▶ _MATERIAL PROVIDED_
(** X16.  In the analytics schemas a nullable field is not an optional one,
    and a statistic is a string or a number and nothing else: a namespace
    line without the [namespace] key and a key line without one of its four
    nullable keys are rejected, and a growth line is accepted exactly when
    its [vectorCount] is a string or a number. *)
Theorem analytics_fields_strict :
  (forall fields,
      lookup "namespace" fields = None ->
      NamespaceStatsSchema (Some (JObj fields)) = None) /\
  (forall fields key,
      In key ["apiKeyId"; "keyName"; "keyPrefix"; "lastUsed"] ->
      lookup key fields = None ->
      KeyStatsSchema (Some (JObj fields)) = None) /\
  (forall date value,
      GrowthEntrySchema
        (Some (JObj [("date", JStr date); ("vectorCount", value)])) =
      match value with
      | JStr s => Some (GrowthEntry.mk date (inl s))
      | JNum q => Some (GrowthEntry.mk date (inr q))
      | _ => None
      end).
Proof.
  assert (Hn : z_nullable z_string None = None) by reflexivity.
  repeat split.
  - intros fields Hkey. unfold NamespaceStatsSchema, z_object.
    rewrite Hkey, Hn. reflexivity.
  - intros fields key Hin Hkey. simpl in Hin.
    repeat (destruct Hin as [<- | Hin]); try contradiction;
      unfold KeyStatsSchema, z_object; rewrite Hkey, Hn;
      repeat match goal with
             | |- context [match ?s (lookup ?k fields) with _ => _ end] =>
                 destruct (s (lookup k fields))
             end;
      reflexivity.
  - intros date value. destruct value; reflexivity.
Qed.

Lemma analytics_fields_strict_witness :
  NamespaceStatsSchema
    (Some (JObj [("requestCount", JNum 1); ("totalVectors", JNum 1);
                 ("avgLatencyMs", JNum 1)])) = None /\
  KeyStatsSchema
    (Some (JObj [("apiKeyId", JNull); ("keyName", JNull); ("keyPrefix", JNull);
                 ("requestCount", JNum 1); ("totalBytes", JNum 1);
                 ("avgLatencyMs", JNum 1)])) = None.
Proof.
  destruct analytics_fields_strict as (Hns & Hkeys & _). split.
  - apply Hns. reflexivity.
  - apply (Hkeys _ "lastUsed"); [simpl; tauto|reflexivity].
Defined.

(** *** The input schemas *)

Lemma z_int_iff (q : Q) (n : Z) :
  z_int (Some (JNum q)) = Some n <-> (q == inject_Z n)%Q.
Proof.
  split; [apply z_int_value|].
  intros H. rewrite <- (z_int_JInt n).
  unfold z_int, z_number, JInt. rewrite (Qred_complete _ _ H). reflexivity.
Qed.

Lemma parse_all_numbers (l : list Q) : parse_all z_number (map JNum l) = Some l.
Proof. apply parse_all_map. reflexivity. Qed.
(** * Weather service: a shallow embedding and its verified properties

    The development follows the repository file by file:
    - [Py]              the Python values and builtins the code relies on
                        (floats, [round], [range], [datetime]);
    - [WeatherService]  [services/weather_service.py];
    - [WeatherDatabase] [database.py];
    - [ExcelService]    [services/excel_service.py];
    - [PDFService]      [services/pdf_service.py];
    - [App]             the request handlers of [app.py].

    Numbers.  A Python float is modelled by the rational number it denotes,
    extended with NaN ([pyfloat]); a value known not to be NaN is a [Q].
    Infinities, signed zeros and the rounding error of binary floating-point
    arithmetic are outside the model.

    Effects.  The weather table and the log of calls to the weather API form
    the [world]; handlers are written in a small state-and-exception monad
    over it.  What the environment decides (the clock, the answers of the
    weather API, the local time zone, the date parsers of SQLite and pandas,
    the chart renderer) is an explicit argument. *)

From Stdlib Require Import List ZArith QArith Qround Qabs Qfield Bool Lia Lqa Arith.
From Stdlib Require Import Ascii String DecimalString Permutation Sorted.
Import ListNotations.

Set Implicit Arguments.

Local Open Scope Z_scope.

(* ================================================================== *)
(** * Python values and builtins *)
(* ================================================================== *)

Module Py.

(** Exceptions.  Only the class matters to the handlers ([except ValueError]
    before [except Exception]); the message keeps the source's text, without
    the interpolated values. *)
Inductive exn : Type :=
| ValueError (msg : string)
| IntegrityError (msg : string)
| Exception (msg : string).

Definition str_of_exn (e : exn) : string :=
  match e with
  | ValueError m | IntegrityError m | Exception m => m
  end.

Definition is_ValueError (e : exn) : bool :=
  match e with ValueError _ => true | _ => false end.

Inductive result (A : Type) : Type :=
| Ok (a : A)
| Raise (e : exn).

Arguments Ok {A} a.
Arguments Raise {A} e.

Definition bind {A B} (r : result A) (k : A -> result B) : result B :=
  match r with
  | Ok a => k a
  | Raise e => Raise e
  end.

(** [[f(x) for x in l]], stopping at the first exception. *)
Fixpoint traverse {A B} (f : A -> result B) (l : list A) : result (list B) :=
  match l with
  | [] => Ok []
  | x :: rest =>
      bind (f x) (fun y =>
      bind (traverse f rest) (fun ys => Ok (y :: ys)))
  end.

(** ** Floats *)

Inductive pyfloat : Type :=
| NaN
| Fin (q : Q).


(** [a <= x <= b] on floats: every comparison with NaN is false. *)
Definition between (a : Q) (x : pyfloat) (b : Q) : bool :=
  match x with
  | NaN => false
  | Fin q => Qle_bool a q && Qle_bool q b
  end.

(** ** Rounding: [round(x, ndigits)] and the [%.nf] formats

    Both round the exact value to the nearest multiple of [10^-ndigits],
    a tie going to the even neighbour. *)

Definition round_half_even (x : Q) : Z :=
  let f := Qfloor x in
  match Qcompare (x - inject_Z f)%Q (1 # 2)%Q with
  | Lt => f
  | Gt => (f + 1)%Z
  | Eq => if Z.even f then f else (f + 1)%Z
  end.

Fixpoint pow10 (n : nat) : positive :=
  match n with
  | O => 1%positive
  | S k => (10 * pow10 k)%positive
  end.

Definition round (x : Q) (ndigits : nat) : Q :=
  Qmake (round_half_even (x * inject_Z (Zpos (pow10 ndigits)))%Q) (pow10 ndigits).

(** ** [range(start, stop, step)] *)

Definition range_len (start stop step : Z) : Z :=
  (if 0 <? step then
     if start <? stop then (stop - start - 1) / step + 1 else 0
   else
     if stop <? start then (start - stop - 1) / (- step) + 1 else 0)%Z.

Definition range (start stop step : Z) : result (list Z) :=
  if (step =? 0)%Z then Raise (ValueError "range() arg 3 must not be zero")
  else Ok (map (fun k => (start + Z.of_nat k * step)%Z)
               (seq 0 (Z.to_nat (range_len start stop step)))).
Lemma updateMaintenance_cases user id description status cost db :
  let res := updateMaintenance user id description status cost db in
  (maintenances db !! id = None ∧ res.1 = db ∧ Response.code res.2 = 404) ∨
  (∃ m, maintenances db !! id = Some m ∧ Response.code res.2 = 200 ∧
        res.1 = set_maintenances
                  <[id := MaintenanceData.apply
                            (maintenanceUpdate user description status cost) m]> db).
Proof.
  unfold updateMaintenance, transaction, tx_bind, maintenance_updateData, tx_gets.
  destruct (maintenances db !! id) as [m|] eqn:Hm; [|left; done].
  right. exists m. done.
Qed.

Lemma deleteMaintenance_cases id db :
  let res := deleteMaintenance id db in
  (maintenances db !! id = None ∧ res.1 = db ∧ Response.code res.2 = 404) ∨
  (is_Some (maintenances db !! id) ∧ Response.code res.2 = 200 ∧
   res.1 = set_maintenances (delete id) db).
Proof.
  unfold deleteMaintenance, transaction, maintenance_delete.
  destruct (maintenances db !! id) as [m|] eqn:Hm; [right|left]; eauto.
Qed.

Lemma deleteCustomer_cases id db :
  let res := deleteCustomer id db in
  (res.1 = db ∧
   (Response.code res.2 = 400 ∨ Response.code res.2 = 404 ∨ Response.code res.2 = 500)) ∨
  (is_Some (customers db !! id) ∧
   count (rentals db) (λ r, Rental.customerId r = id) = 0%nat ∧
   Response.code res.2 = 200 ∧ res.1 = set_customers (delete id) db).
Proof.
  unfold deleteCustomer, transaction, customer_delete.
  destruct (decide (0 < _)%nat); [left; eauto|].
  destruct (customers db !! id) as [c|] eqn:Hc; [|left; eauto].
  destruct (decide (count _ _ = 0%nat)); [right; eauto|left; eauto].
Qed.

Lemma deleteItem_cases id db :
  let res := deleteItem id db in
  (res.1 = db ∧
   (Response.code res.2 = 400 ∨ Response.code res.2 = 404 ∨ Response.code res.2 = 500)) ∨
  (is_Some (items db !! id) ∧
   count (rentals db) (λ r, Rental.itemId r = id) = 0%nat ∧
   count (maintenances db) (λ m, Maintenance.itemId m = id) = 0%nat ∧
   Response.code res.2 = 200 ∧ res.1 = set_items (delete id) db).
Proof.
  unfold deleteItem, transaction, item_delete.
  destruct (decide (0 < _)%nat); [left; eauto|].
  destruct (items db !! id) as [i|] eqn:Hi; [|left; eauto].
  destruct (decide (count (rentals db) _ = 0%nat)); [|left; eauto].
  destruct (decide (count (maintenances db) _ = 0%nat)); [right|left]; eauto 10.
Qed.

Lemma createCategory_cases newId name db :
  let res := createCategory newId name db in
  (res.1 = db ∧ (Response.code res.2 = 400 ∨ Response.code res.2 = 500)) ∨
  (∃ n, name = Some n ∧ n ≠ EmptyString ∧ categories db !! newId = None ∧
        ¬ nameTaken db None n ∧ Response.code res.2 = 201 ∧
        res.1 = set_categories <[newId := Category.mk n]> db).
Proof.
  unfold createCategory. destruct name as [n|]; [|left; eauto]. cbn [truthy].
  destruct (bool_decide_reflect (n = EmptyString)); [left; eauto|]. cbn [negb].
  unfold transaction, category_create.
  destruct (categories db !! newId) eqn:Hfresh; [left; eauto|].
  cbn [Category.name].
  destruct (decide (nameTaken db None n)); [left; eauto|].
  right. exists n. done.
Qed.

Lemma updateCategory_cases id name db :
  let res := updateCategory id name db in
  (res.1 = db) ∨
  (∃ n, name = Some n ∧ n ≠ EmptyString ∧ is_Some (categories db !! id) ∧
        ¬ nameTaken db (Some id) n ∧ Response.code res.2 = 200 ∧
        res.1 = set_categories <[id := Category.mk n]> db).
Proof.
  unfold updateCategory, transaction, category_update.
  destruct (categories db !! id) as [c|] eqn:Hc; [|left; done].
  destruct name as [n|]; [|left; done]. cbn [truthy].
  destruct (bool_decide_reflect (n = EmptyString)); [left; done|]. cbn [negb].
  destruct (decide (nameTaken db (Some id) n)); [left; done|].
  right. exists n. eauto 10.
Qed.

Lemma deleteCategory_cases id db :
  let res := deleteCategory id db in
  (res.1 = db ∧ (Response.code res.2 = 400 ∨ Response.code res.2 = 404)) ∨
  (is_Some (categories db !! id) ∧
   count (items db) (λ i, Item.categoryId i = id) = 0%nat ∧
   Response.code res.2 = 200 ∧ res.1 = set_categories (delete id) db).
Proof.
  unfold deleteCategory, transaction, category_delete.
  destruct (decide (0 < _)%nat) as [|Hzero]; [left; eauto|].
  destruct (categories db !! id) as [c|] eqn:Hc; [|left; eauto].
  rewrite decide_True by lia. right. split_and!; eauto. lia.
Qed.

Lemma createExpense_cases user now newId description amount category expenseDate db :
  let res := createExpense user now newId description amount category expenseDate db in
  (res.1 = db ∧ Response.code res.2 ≠ 201 ∧ Response.code res.2 ≠ 200) ∨
  (∃ desc amt cat,
     User.role user = ADMIN ∧ description = Some desc ∧ amount = Some amt ∧
     category = Some cat ∧ amt ≠ 0 ∧ expenses db !! newId = None ∧
     Response.code res.2 = 201 ∧
     res.1 = set_expenses
               <[newId := Expense.mk desc amt cat (default now expenseDate)]> db).
Proof.
  unfold createExpense, requireAdmin.
  destruct (decide (User.role user ≠ ADMIN)) as [|Hrole]; [left; done|].
  apply dec_stable in Hrole.
  destruct description as [desc|], amount as [amt|], category as [cat|];
    try (left; done).
  destruct (Z.eqb_spec amt 0); [rewrite orb_true_r; left; done|].
  rewrite orb_false_r. destruct (negb _); [left; done|].
  unfold transaction, expense_create.
  destruct (expenses db !! newId) eqn:Hfresh; [left; done|].
  right. exists desc, amt, cat. done.
Qed.
Lemma matchAt_captures pre re s m :
  matchAt re (length pre) s = Some m ->
  exists u post caps',
    s = u ++ post /\
    Captures pre re u post (replicate (S (NumSubexp re)) None) caps' /\
    m = <[0 := Some (length pre, (length pre + length u)%nat)]> caps'.
Proof.
  unfold matchAt. intros H. apply backtrack_captures in H.
  destruct H as (u & post & caps' & -> & HC & Hk). injection Hk as <-. eauto 6.
Qed.

Lemma doExecute_matchAt re s : forall pre m,
  doExecute re (length pre) s = Some m ->
  exists pre' s', s = pre' ++ s' /\ matchAt re (length (pre ++ pre')) s' = Some m.
Proof.
  induction s as [|c s IH]; intros pre m H; simpl in H.
  - destruct (matchAt re (length pre) []) eqn:Hm; [|discriminate]. injection H as ->.
    exists [], []. rewrite (app_nil_r pre). split; [reflexivity | exact Hm].
  - destruct (matchAt re (length pre) (c :: s)) eqn:Hm.
    + injection H as ->. exists [], (c :: s). rewrite (app_nil_r pre). split; [reflexivity | exact Hm].
    + replace (S (length pre)) with (length (pre ++ [c])) in H by (rewrite length_app; simpl; lia).
      apply IH in H. destruct H as (pre' & s' & -> & HM).
      exists (c :: pre'), s'. split; [reflexivity|]. now rewrite <- app_assoc in HM.
Qed.

(* ===================================================================== *)
(** * What the extraction functions return *)
(* ===================================================================== *)

Lemma str_length (l : list ascii) : String.length (GoString.str l) = length l.
Proof. now rewrite <- bytes_length, bytes_str. Qed.

Lemma Captures_Literal_inv pre x u post c c' :
  Captures pre (Literal x) u post c c' -> u = [x] /\ c' = c.
Proof. inversion 1; subst; auto. Qed.

Lemma Captures_Concat_inv pre r1 r2 u post c c' :
  Captures pre (Concat r1 r2) u post c c' ->
  exists u1 u2 c1,
    u = u1 ++ u2 /\ Captures pre r1 u1 (u2 ++ post) c c1 /\ Captures (pre ++ u1) r2 u2 post c1 c'.
Proof. inversion 1; subst; eauto 7. Qed.

Lemma Captures_Capture_inv pre i r u post c c' :
  Captures pre (Capture i r) u post c c' ->
  exists c1, Captures pre r u post c c1 /\
             c' = <[i := Some (length pre, (length pre + length u)%nat)]> c1.
Proof. inversion 1; subst; eauto. Qed.

Lemma Captures_Quest_inv pre r u post c c' :
  Captures pre (Quest r) u post c c' -> (u = [] /\ c' = c) \/ Captures pre r u post c c'.
Proof. inversion 1; subst; auto. Qed.

Lemma Captures_prefixed_inv p : forall pre r u post c c',
  Captures pre (prefixed p r) u post c c' ->
  exists u', u = p ++ u' /\ Captures (pre ++ p) r u' post c c'.
Proof.
  induction p as [|x p IH]; intros pre r u post c c' H; simpl in H.
  - exists u. rewrite app_nil_r. auto.
  - apply Captures_Concat_inv in H as (u1 & u2 & c1 & -> & H1 & H2).
    apply Captures_Literal_inv in H1 as [-> ->].
    apply IH in H2 as (u' & -> & H2). exists u'. rewrite <- app_assoc in H2. auto.
Qed.

(** A loop over single bytes writes no register. *)
Lemma Captures_Star_CharClass pre ranges u post c c' :
  Captures pre (Star (CharClass ranges)) u post c c' -> c' = c.
Proof.
  intros H. remember (Star (CharClass ranges)) as re eqn:Hre.
  induction H; try discriminate Hre; [reflexivity|].
  injection Hre as ->. inversion H0; subst. auto.
Qed.

Lemma Captures_Star_AnyCharNotNL pre u post c c' :
  Captures pre (Star AnyCharNotNL) u post c c' -> c' = c.
Proof.
  intros H. remember (Star AnyCharNotNL) as re eqn:Hre.
  induction H; try discriminate Hre; [reflexivity|].
  injection Hre as ->. inversion H0; subst. auto.
Qed.

Lemma Captures_name pre i u post c c' :
  Captures pre (Capture i (Plus nameClass)) u post c c' ->
  validName (GoString.str u) = true /\
  c' = <[i := Some (length pre, (length pre + length u)%nat)]> c.
Proof.
  intros H. split.
  - apply Captures_Matches in H. now apply Matches_name in H.
  - apply Captures_Capture_inv in H as (c1 & H & ->). f_equal.
    apply Captures_Concat_inv in H as (u1 & u2 & c2 & -> & H1 & H2).
    inversion H1; subst. now apply Captures_Star_CharClass in H2.
Qed.

Lemma Captures_rest pre i u post c c' :
  Captures pre (restGroup i) u post c c' ->
  validRest (GoString.str u) = true /\
  c' = match restRegister (length pre) (GoString.str u) with
       | Some b => <[i := Some b]> c
       | None => c
       end.
Proof.
  intros H. split.
  - apply Captures_Matches in H. now apply Matches_rest in H.
  - apply Captures_Quest_inv in H as [[-> ->] | H]; [reflexivity|].
    apply Captures_Capture_inv in H as (c1 & H & ->).
    apply Captures_Concat_inv in H as (u1 & u2 & c2 & -> & H1 & H2).
    apply Captures_Literal_inv in H1 as [-> ->].
    apply Captures_Star_AnyCharNotNL in H2 as ->.
    unfold restRegister. simpl. 
    rewrite str_length. reflexivity.
Qed.

Lemma FindAllIndex_cons re whole m rest :
  FindAllIndex re whole = m :: rest -> doExecute re 0 whole = Some m.
Proof.
  unfold FindAllIndex. rewrite Nat.add_comm.
  change (2 + length whole)%nat with (S (S (length whole))).
  rewrite allMatches_S. change (length whole <? 0)%nat with false. cbv iota. rewrite drop_0.
  destruct (doExecute re 0 whole) as [m0|]; [|discriminate].
  destruct (bounds m0) as [mstart mend].
  rewrite bool_decide_eq_false_2 by discriminate. rewrite andb_false_r. simpl.
  intros H. now injection H as -> _.
Qed.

▶ _TASK REQUIREMENTS_
Search the entries for the string "handlers" and return each line where it turns up.

▶ _WRITTEN SOLUTION_
    - [App]             the request handlers of [app.py].
    the [world]; handlers are written in a small state-and-exception monad
(** Exceptions.  Only the class matters to the handlers ([except ValueError]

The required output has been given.